Epidemiology time line Antiquity to 1890s

  • 460 BCE

    Hippocrates

    Hippocrates is considered the "Father of Medicine" and also made many early advancements in the field of epidemiology. He tried to explain diseases from a rational prospective instead of a supernatural one. A few of his discoveries are identifying hot and cold diseases, discovering that malaria and yellow fever tend to occur more in swampy areas, and work with the atomic theory.
  • John Graunt

    Graunt worked on the "bills of mortality" and through this he made strides in the advancement of epidemiology.
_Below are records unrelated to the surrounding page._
Lemma tests_of_bind_pass :
  Forall passes [bind_relays_an_inbound_connection; bind_with_unexpected_peer_gets_rule_failure;
    bind_without_inbound_peer_times_out].
Proof. repeat constructor. Qed.

Lemma tests_of_udp_pass :
  Forall passes [udp_associate_relays_datagrams; udp_associate_drops_fragmented_datagrams;
    udp_control_data_is_ignored_and_close_ends_relay;
    udp_first_datagram_from_unexpected_source_is_dropped;
    udp_invalid_header_and_unresolvable_destination_are_dropped].
Proof. repeat constructor. Qed.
He worked on vital statistics and and made sure in the records of those who died it was documented their age, gender, and cause of death. He worked on noticing trends of death with all this information and later came to discover acute and chronic diseases.
  • Thomas Sydenham

    Sydenham published a book called "Observationes Medicae" which went into detail about different diseases he was able to study and identify. One of his most recognized works is classifying different levels of fevers in London. He labeled them as continued fevers, intermittent fevers and small pox.
  • Benjamin Jesty and Edward Jenner

    Jesty was a dairy farmer and was very familiar with smallpox and watched how his milkmaids never came down with it, however they would come down with cowpox. Jenner continued the work on small pox, he came up the term variolation, when one has a weak strain of a disease, they could not get the full strain of the disease.
  • Antoni van Leeuwenhoek

    Although a lot of people were involved with the development of the microscope most of the credit goes the Leeuwenhoek. He worked to apply the microscope while studying diseases. He discovered animalcules along with making the discovery of arterial circulation to venous circulation throughout the human.
  • James Lind

    James Lind is most well known on his work with Scurvy. He was a naval surgeon and was very familiar with seeing sailors come down with scurvy. He noted when the symptoms took place and what they were. He was able to discover that scurvy takes place because of the lack of citrus in their diet.
  • Ignaz Semmelweis

    Child bed fever was one of the biggest fears of woman in the 1840s. When the woman gives birth she would be at great risk to get an infection that would often kill her and sometimes the baby. Semmelweis discovered that the people helping with child birth came from the morgues and from working on dead bodies. He discovered the importance of hand washing
  • William Farr

    Farr worked to continue what Graunt started. he worked to make a more modern version of the bills of the mortality, he began the use of "statistics". Along with those advancements he discovered that some diseases have multiple contributors to the cause, this is caused multi factorial etiology.
  • John Snow

    Snow specialized in studying cholera. He discovered the link between cholera spreading and a water pump in London. Snow also worked to discover descriptive and analytic approaches, and transmission/ incubation periods. He is considered one of the most important and influential epidemiologists.
  • Florence Nightingale

    Nightingale made advancements in improving sanitary conditions of army war hospitals along with making changes with patient care such as hygiene and treatment. She worked to make nursing a good strong career that is respected. She founded the Nightingale Training School for nurses, along with publishing multiple advancing articles and books.
  • Louis Pasteur

    Pasteur worked with identifying diseases such as rabies. He decided to work on a deadly bacterial infection known as anthrax, he noticed that there were always anthrax present on dead sheep. He then worked to discover that after the sheep was buried the anthrax bacteria was brought back to the surface by earthworms.
  • Robert Koch

    He worked to discover different bacteria and microorganisms and prove that they are real and they do cause disease. Koch also discovered the tubercle bacillus, and the importance of water filtration.